All military weapons, no matter how powerful or automated, are part of a massive supply chain in which the weapon is the tiny endpoint. Someone has to build the robots, maintain them, make the materials that they're made out of, make their ammo, calibrate their sensors, tighten the bolts that keep their treads on, and thousands of other things. Where do replacement parts come from? Who's making them? Who's shipping them? Who's loading them on trucks?
Most current production military gear like Blackhawks, Apaches, tanks, F35s, etc already have a massive operation to maintenance hour ratio. And that's stuff we already have, most of it decades old using more clunky and simple technology than the bleeding edge we're talking about now. Sure you can argue that they'll automate all of that too, but 'all of that' is a fuck ton of stuff from the mining of the basic materials, shipping those materials to refineries, refining them to usable metals, smelting them to usable stock for manufacturing, then manufacturing the parts themselves, manufacturing the robots to do all of those things, and on and on and on.
'Automated military robots' isn't one thing being automated, it's about 15,000 different things in wildly different industries all having to be automated too, and any one vulnerability in any one of those things, and the whole process comes crashing down.

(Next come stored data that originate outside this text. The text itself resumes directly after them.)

(** X11. The exits that the script raises itself, by its six
    [raise SystemExit] statements, all carry a message that starts with
    [Error: ], and each is of exactly one of the four kinds: a
    configuration error, a path-conversion error, a missing executable or
    a failed runner; the script raises neither of the last two in a
    simulated run.  (Errors of the interpreter and of argparse are not
    raised by the script and are not among them.) *)
Theorem main_failure_kinds (args : Namespace.t) (h : Host) (t : list Event)
    (e : Exception) :
  run_main args h = (Raise e, t) ->
  (exists msg, e = SystemExit msg /\ String.prefix "Error: " msg = true)
  /\ ((ConfigurationError e /\ ~ PathConversionError e
       /\ ~ ExecutableNotFoundError e /\ ~ RunnerFailedError e)
      \/ (PathConversionError e /\ ~ ConfigurationError e
          /\ ~ ExecutableNotFoundError e /\ ~ RunnerFailedError e)
      \/ (Namespace.dry_run args = false /\ ExecutableNotFoundError e
          /\ ~ ConfigurationError e /\ ~ PathConversionError e /\ ~ RunnerFailedError e)
      \/ (Namespace.dry_run args = false /\ RunnerFailedError e
          /\ ~ ConfigurationError e /\ ~ PathConversionError e
          /\ ~ ExecutableNotFoundError e)).
Proof.
  intros Hmain. pose proof (raises_main args h [] e t Hmain) as Hmay.
  split; [exact (error_prefix e _ Hmay) |].
  assert (Hrn : RunnerFailedError e -> ~ ExecutableNotFoundError e).
  { intros (code & _ & ->). apply runner_failed_not_found. }
  assert (Hrp : RunnerFailedError e -> ~ PathConversionError e).
  { intros (code & _ & ->). apply runner_failed_not_conversion. }
  destruct Hmay as [Hc | [Hp | [Hdry [Hn | Hr]]]].
  - left. split; [exact Hc |]. repeat split.
    + intros Hp. exact (conversion_not_configuration e Hp Hc).
    + intros Hn. exact (not_found_not_configuration e Hn Hc).
    + intros Hr. exact (runner_failed_not_configuration e Hr Hc).
  - right. left. split; [exact Hp |]. repeat split.
    + exact (conversion_not_configuration e Hp).
    + intros Hn. exact (not_found_not_conversion e Hn Hp).
    + intros Hr. exact (Hrp Hr Hp).
  - right. right. left. split; [exact Hdry |]. split; [exact Hn |]. repeat split.
    + exact (not_found_not_configuration e Hn).
    + exact (not_found_not_conversion e Hn).
    + intros Hr. exact (Hrn Hr Hn).
  - right. right. right. split; [exact Hdry |]. split; [exact Hr |]. repeat split.
    + exact (runner_failed_not_configuration e Hr).
    + exact (Hrp Hr).
    + exact (Hrn Hr).
Qed.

any one vulnerability in any one of those things, and the whole process comes crashing down
No, things don't completely collapse because of one vulnerability. There are dozens of different manufacturers, thousands of raw materials suppliers, and millions of workers who will fall in line to patch any problems that come up. Every system has multiple vulnerabilities but these systems still continue running because the vulnerabilities aren't heavily exploited or even publicly knowable and if they were then alternatives would usually be possible. When a serious security problem is discovered in Windows, Microsoft doesn't die, they figure out a way to fix the problem and in the meantime barely any Windows users are even affected because hackers are relatively rare and have limited resources to exploit the vulnerabilities.
We're talking about the idea of the entire process being taken over by robots. You just undermined the whole premise. My point is that it's impossible to automate everything. There will always be people involved, and those people can always sabotage the process. The premise of this thread is that once the elites have military robots, they can use them to oppress us because they won't need people anymore. They will always need people, and people can always subvert the system.
The premise wasn't that they won't need people anymore, its that they would need very few people on their side to oppress billions. If everything has been taken over by robots then the situation is even worse. Then you have millions of robots that will patch any problems that come up and will be able to monitor for problems constantly and resolve them almost instantaneously. Disrupting the supply chain or taking out several factories isn't going to disable the millions of robots that already exist.
All military weapons, no matter how powerful or automated, are part of a massive supply chain in which the weapon is the tiny endpoint. Someone has to build the robots, maintain them, make the materials that they're made out of, make their ammo, calibrate their sensors, tighten the bolts that keep their treads on, and thousands of other things. Where do replacement parts come from? Who's making them? Who's shipping them? Who's loading them on trucks?
Most current production military gear like Blackhawks, Apaches, tanks, F35s, etc already have a massive operation to maintenance hour ratio. And that's stuff we already have, most of it decades old using more clunky and simple technology than the bleeding edge we're talking about now. Sure you can argue that they'll automate all of that too, but 'all of that' is a fuck ton of stuff from the mining of the basic materials, shipping those materials to refineries, refining them to usable metals, smelting them to usable stock for manufacturing, then manufacturing the parts themselves, manufacturing the robots to do all of those things, and on and on and on.
'Automated military robots' isn't one thing being automated, it's about 15,000 different things in wildly different industries all having to be automated too, and any one vulnerability in any one of those things, and the whole process comes crashing down.
No, things don't completely collapse because of one vulnerability. There are dozens of different manufacturers, thousands of raw materials suppliers, and millions of workers who will fall in line to patch any problems that come up. Every system has multiple vulnerabilities but these systems still continue running because the vulnerabilities aren't heavily exploited or even publicly knowable and if they were then alternatives would usually be possible. When a serious security problem is discovered in Windows, Microsoft doesn't die, they figure out a way to fix the problem and in the meantime barely any Windows users are even affected because hackers are relatively rare and have limited resources to exploit the vulnerabilities.
We're talking about the idea of the entire process being taken over by robots. You just undermined the whole premise. My point is that it's impossible to automate everything. There will always be people involved, and those people can always sabotage the process. The premise of this thread is that once the elites have military robots, they can use them to oppress us because they won't need people anymore. They will always need people, and people can always subvert the system.
The premise wasn't that they won't need people anymore, its that they would need very few people on their side to oppress billions. If everything has been taken over by robots then the situation is even worse. Then you have millions of robots that will patch any problems that come up and will be able to monitor for problems constantly and resolve them almost instantaneously. Disrupting the supply chain or taking out several factories isn't going to disable the millions of robots that already exist.